Exercise directions: Reproduce all of the data exactly as written.

Stored data:

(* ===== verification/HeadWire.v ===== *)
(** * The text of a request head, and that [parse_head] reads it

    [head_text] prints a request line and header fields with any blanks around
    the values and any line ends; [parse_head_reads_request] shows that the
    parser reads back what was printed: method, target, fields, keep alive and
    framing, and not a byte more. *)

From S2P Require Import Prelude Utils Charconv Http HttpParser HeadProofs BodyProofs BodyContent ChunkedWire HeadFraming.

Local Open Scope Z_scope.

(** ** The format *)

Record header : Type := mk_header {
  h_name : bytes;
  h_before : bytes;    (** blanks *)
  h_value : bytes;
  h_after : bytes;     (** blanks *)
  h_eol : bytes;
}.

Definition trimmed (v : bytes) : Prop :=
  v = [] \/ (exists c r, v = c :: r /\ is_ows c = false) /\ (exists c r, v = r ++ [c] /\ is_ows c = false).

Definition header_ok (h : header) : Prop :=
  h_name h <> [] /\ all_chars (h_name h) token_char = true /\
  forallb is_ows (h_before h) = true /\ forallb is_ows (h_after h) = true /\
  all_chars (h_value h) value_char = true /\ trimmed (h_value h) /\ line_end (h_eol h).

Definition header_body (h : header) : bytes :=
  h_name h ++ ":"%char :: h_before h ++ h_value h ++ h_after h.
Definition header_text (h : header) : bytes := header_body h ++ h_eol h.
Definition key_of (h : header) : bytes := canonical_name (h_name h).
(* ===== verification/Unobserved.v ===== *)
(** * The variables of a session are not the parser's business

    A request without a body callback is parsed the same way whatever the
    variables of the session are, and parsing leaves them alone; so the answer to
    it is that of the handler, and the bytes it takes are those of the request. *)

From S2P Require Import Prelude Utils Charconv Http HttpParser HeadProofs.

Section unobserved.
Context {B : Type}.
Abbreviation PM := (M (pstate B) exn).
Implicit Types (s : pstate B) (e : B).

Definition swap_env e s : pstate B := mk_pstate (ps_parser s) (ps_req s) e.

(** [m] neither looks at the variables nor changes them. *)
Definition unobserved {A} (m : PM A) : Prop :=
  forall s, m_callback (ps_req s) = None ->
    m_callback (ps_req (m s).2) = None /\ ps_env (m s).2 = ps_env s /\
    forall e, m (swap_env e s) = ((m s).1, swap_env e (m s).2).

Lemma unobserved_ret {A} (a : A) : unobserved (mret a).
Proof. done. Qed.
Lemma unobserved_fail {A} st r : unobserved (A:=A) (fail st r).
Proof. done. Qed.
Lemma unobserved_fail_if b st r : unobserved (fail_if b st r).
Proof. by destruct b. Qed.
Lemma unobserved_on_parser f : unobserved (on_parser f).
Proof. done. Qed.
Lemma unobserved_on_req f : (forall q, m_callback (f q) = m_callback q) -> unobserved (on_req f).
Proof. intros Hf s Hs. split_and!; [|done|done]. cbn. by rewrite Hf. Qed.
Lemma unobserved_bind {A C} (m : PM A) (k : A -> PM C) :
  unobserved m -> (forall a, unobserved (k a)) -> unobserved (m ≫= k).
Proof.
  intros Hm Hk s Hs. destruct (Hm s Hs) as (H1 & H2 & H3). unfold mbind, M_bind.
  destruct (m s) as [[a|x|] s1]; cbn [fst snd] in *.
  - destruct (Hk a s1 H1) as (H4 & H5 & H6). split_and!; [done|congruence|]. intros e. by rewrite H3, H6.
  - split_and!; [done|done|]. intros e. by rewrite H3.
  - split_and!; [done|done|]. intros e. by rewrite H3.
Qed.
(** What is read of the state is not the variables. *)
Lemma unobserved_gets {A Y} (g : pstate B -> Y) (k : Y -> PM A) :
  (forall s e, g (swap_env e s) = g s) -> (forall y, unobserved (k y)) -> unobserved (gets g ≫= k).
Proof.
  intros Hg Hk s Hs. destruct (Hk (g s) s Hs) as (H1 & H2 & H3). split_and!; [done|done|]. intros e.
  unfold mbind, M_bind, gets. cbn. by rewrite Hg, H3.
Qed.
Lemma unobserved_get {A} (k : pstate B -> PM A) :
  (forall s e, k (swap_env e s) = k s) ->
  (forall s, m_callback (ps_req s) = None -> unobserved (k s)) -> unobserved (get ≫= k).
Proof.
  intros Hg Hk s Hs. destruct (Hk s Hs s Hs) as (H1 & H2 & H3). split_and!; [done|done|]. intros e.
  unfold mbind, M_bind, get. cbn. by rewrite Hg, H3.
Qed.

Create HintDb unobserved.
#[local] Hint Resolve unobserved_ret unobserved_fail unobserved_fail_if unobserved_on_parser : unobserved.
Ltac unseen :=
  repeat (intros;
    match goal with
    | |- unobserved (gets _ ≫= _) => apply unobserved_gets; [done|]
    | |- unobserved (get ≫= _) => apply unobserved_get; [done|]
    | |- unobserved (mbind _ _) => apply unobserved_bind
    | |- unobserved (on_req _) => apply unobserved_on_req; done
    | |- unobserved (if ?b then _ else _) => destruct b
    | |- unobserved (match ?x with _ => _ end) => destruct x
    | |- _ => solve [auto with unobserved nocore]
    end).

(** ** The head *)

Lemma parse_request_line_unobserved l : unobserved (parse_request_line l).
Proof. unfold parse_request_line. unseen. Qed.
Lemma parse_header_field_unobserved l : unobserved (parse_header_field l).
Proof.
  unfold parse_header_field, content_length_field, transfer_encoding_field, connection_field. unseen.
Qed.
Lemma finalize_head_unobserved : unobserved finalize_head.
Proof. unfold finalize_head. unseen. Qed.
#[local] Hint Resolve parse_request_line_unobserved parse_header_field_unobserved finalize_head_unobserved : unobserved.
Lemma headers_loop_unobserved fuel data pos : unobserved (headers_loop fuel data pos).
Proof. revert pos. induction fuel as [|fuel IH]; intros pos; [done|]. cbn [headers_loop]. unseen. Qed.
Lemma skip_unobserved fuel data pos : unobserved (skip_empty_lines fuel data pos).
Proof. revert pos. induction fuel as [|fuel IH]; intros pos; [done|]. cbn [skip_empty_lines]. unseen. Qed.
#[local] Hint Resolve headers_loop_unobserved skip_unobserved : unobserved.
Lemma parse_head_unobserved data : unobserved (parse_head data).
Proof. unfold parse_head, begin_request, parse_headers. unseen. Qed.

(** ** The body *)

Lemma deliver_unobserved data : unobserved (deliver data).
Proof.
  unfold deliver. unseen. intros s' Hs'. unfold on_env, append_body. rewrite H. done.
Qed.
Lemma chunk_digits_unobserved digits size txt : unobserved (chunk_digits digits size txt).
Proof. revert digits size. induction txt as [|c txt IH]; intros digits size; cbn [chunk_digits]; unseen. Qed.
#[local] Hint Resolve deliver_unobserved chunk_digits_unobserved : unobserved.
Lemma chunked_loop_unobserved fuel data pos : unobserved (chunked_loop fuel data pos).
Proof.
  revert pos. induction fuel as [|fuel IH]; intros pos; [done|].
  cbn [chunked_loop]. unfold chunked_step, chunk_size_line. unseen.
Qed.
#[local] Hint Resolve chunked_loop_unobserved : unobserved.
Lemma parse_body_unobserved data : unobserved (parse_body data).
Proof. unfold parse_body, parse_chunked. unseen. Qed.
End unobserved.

Answer to this problem:
(* ===== verification/HeadWire.v ===== *)
(** * The text of a request head, and that [parse_head] reads it

    [head_text] prints a request line and header fields with any blanks around
    the values and any line ends; [parse_head_reads_request] shows that the
    parser reads back what was printed: method, target, fields, keep alive and
    framing, and not a byte more. *)

From S2P Require Import Prelude Utils Charconv Http HttpParser HeadProofs BodyProofs BodyContent ChunkedWire HeadFraming.

Local Open Scope Z_scope.

(** ** The format *)

Record header : Type := mk_header {
  h_name : bytes;
  h_before : bytes;    (** blanks *)
  h_value : bytes;
  h_after : bytes;     (** blanks *)
  h_eol : bytes;
}.

Definition trimmed (v : bytes) : Prop :=
  v = [] \/ (exists c r, v = c :: r /\ is_ows c = false) /\ (exists c r, v = r ++ [c] /\ is_ows c = false).

Definition header_ok (h : header) : Prop :=
  h_name h <> [] /\ all_chars (h_name h) token_char = true /\
  forallb is_ows (h_before h) = true /\ forallb is_ows (h_after h) = true /\
  all_chars (h_value h) value_char = true /\ trimmed (h_value h) /\ line_end (h_eol h).

Definition header_body (h : header) : bytes :=
  h_name h ++ ":"%char :: h_before h ++ h_value h ++ h_after h.
Definition header_text (h : header) : bytes := header_body h ++ h_eol h.
Definition key_of (h : header) : bytes := canonical_name (h_name h).
(* ===== verification/Unobserved.v ===== *)
(** * The variables of a session are not the parser's business

    A request without a body callback is parsed the same way whatever the
    variables of the session are, and parsing leaves them alone; so the answer to
    it is that of the handler, and the bytes it takes are those of the request. *)

From S2P Require Import Prelude Utils Charconv Http HttpParser HeadProofs.

Section unobserved.
Context {B : Type}.
Abbreviation PM := (M (pstate B) exn).
Implicit Types (s : pstate B) (e : B).

Definition swap_env e s : pstate B := mk_pstate (ps_parser s) (ps_req s) e.

(** [m] neither looks at the variables nor changes them. *)
Definition unobserved {A} (m : PM A) : Prop :=
  forall s, m_callback (ps_req s) = None ->
    m_callback (ps_req (m s).2) = None /\ ps_env (m s).2 = ps_env s /\
    forall e, m (swap_env e s) = ((m s).1, swap_env e (m s).2).

Lemma unobserved_ret {A} (a : A) : unobserved (mret a).
Proof. done. Qed.
Lemma unobserved_fail {A} st r : unobserved (A:=A) (fail st r).
Proof. done. Qed.
Lemma unobserved_fail_if b st r : unobserved (fail_if b st r).
Proof. by destruct b. Qed.
Lemma unobserved_on_parser f : unobserved (on_parser f).
Proof. done. Qed.
Lemma unobserved_on_req f : (forall q, m_callback (f q) = m_callback q) -> unobserved (on_req f).
Proof. intros Hf s Hs. split_and!; [|done|done]. cbn. by rewrite Hf. Qed.
Lemma unobserved_bind {A C} (m : PM A) (k : A -> PM C) :
  unobserved m -> (forall a, unobserved (k a)) -> unobserved (m ≫= k).
Proof.
  intros Hm Hk s Hs. destruct (Hm s Hs) as (H1 & H2 & H3). unfold mbind, M_bind.
  destruct (m s) as [[a|x|] s1]; cbn [fst snd] in *.
  - destruct (Hk a s1 H1) as (H4 & H5 & H6). split_and!; [done|congruence|]. intros e. by rewrite H3, H6.
  - split_and!; [done|done|]. intros e. by rewrite H3.
  - split_and!; [done|done|]. intros e. by rewrite H3.
Qed.
(** What is read of the state is not the variables. *)
Lemma unobserved_gets {A Y} (g : pstate B -> Y) (k : Y -> PM A) :
  (forall s e, g (swap_env e s) = g s) -> (forall y, unobserved (k y)) -> unobserved (gets g ≫= k).
Proof.
  intros Hg Hk s Hs. destruct (Hk (g s) s Hs) as (H1 & H2 & H3). split_and!; [done|done|]. intros e.
  unfold mbind, M_bind, gets. cbn. by rewrite Hg, H3.
Qed.
Lemma unobserved_get {A} (k : pstate B -> PM A) :
  (forall s e, k (swap_env e s) = k s) ->
  (forall s, m_callback (ps_req s) = None -> unobserved (k s)) -> unobserved (get ≫= k).
Proof.
  intros Hg Hk s Hs. destruct (Hk s Hs s Hs) as (H1 & H2 & H3). split_and!; [done|done|]. intros e.
  unfold mbind, M_bind, get. cbn. by rewrite Hg, H3.
Qed.

Create HintDb unobserved.
#[local] Hint Resolve unobserved_ret unobserved_fail unobserved_fail_if unobserved_on_parser : unobserved.
Ltac unseen :=
  repeat (intros;
    match goal with
    | |- unobserved (gets _ ≫= _) => apply unobserved_gets; [done|]
    | |- unobserved (get ≫= _) => apply unobserved_get; [done|]
    | |- unobserved (mbind _ _) => apply unobserved_bind
    | |- unobserved (on_req _) => apply unobserved_on_req; done
    | |- unobserved (if ?b then _ else _) => destruct b
    | |- unobserved (match ?x with _ => _ end) => destruct x
    | |- _ => solve [auto with unobserved nocore]
    end).

(** ** The head *)

Lemma parse_request_line_unobserved l : unobserved (parse_request_line l).
Proof. unfold parse_request_line. unseen. Qed.
Lemma parse_header_field_unobserved l : unobserved (parse_header_field l).
Proof.
  unfold parse_header_field, content_length_field, transfer_encoding_field, connection_field. unseen.
Qed.
Lemma finalize_head_unobserved : unobserved finalize_head.
Proof. unfold finalize_head. unseen. Qed.
#[local] Hint Resolve parse_request_line_unobserved parse_header_field_unobserved finalize_head_unobserved : unobserved.
Lemma headers_loop_unobserved fuel data pos : unobserved (headers_loop fuel data pos).
Proof. revert pos. induction fuel as [|fuel IH]; intros pos; [done|]. cbn [headers_loop]. unseen. Qed.
Lemma skip_unobserved fuel data pos : unobserved (skip_empty_lines fuel data pos).
Proof. revert pos. induction fuel as [|fuel IH]; intros pos; [done|]. cbn [skip_empty_lines]. unseen. Qed.
#[local] Hint Resolve headers_loop_unobserved skip_unobserved : unobserved.
Lemma parse_head_unobserved data : unobserved (parse_head data).
Proof. unfold parse_head, begin_request, parse_headers. unseen. Qed.

(** ** The body *)

Lemma deliver_unobserved data : unobserved (deliver data).
Proof.
  unfold deliver. unseen. intros s' Hs'. unfold on_env, append_body. rewrite H. done.
Qed.
Lemma chunk_digits_unobserved digits size txt : unobserved (chunk_digits digits size txt).
Proof. revert digits size. induction txt as [|c txt IH]; intros digits size; cbn [chunk_digits]; unseen. Qed.
#[local] Hint Resolve deliver_unobserved chunk_digits_unobserved : unobserved.
Lemma chunked_loop_unobserved fuel data pos : unobserved (chunked_loop fuel data pos).
Proof.
  revert pos. induction fuel as [|fuel IH]; intros pos; [done|].
  cbn [chunked_loop]. unfold chunked_step, chunk_size_line. unseen.
Qed.
#[local] Hint Resolve chunked_loop_unobserved : unobserved.
Lemma parse_body_unobserved data : unobserved (parse_body data).
Proof. unfold parse_body, parse_chunked. unseen. Qed.
End unobserved.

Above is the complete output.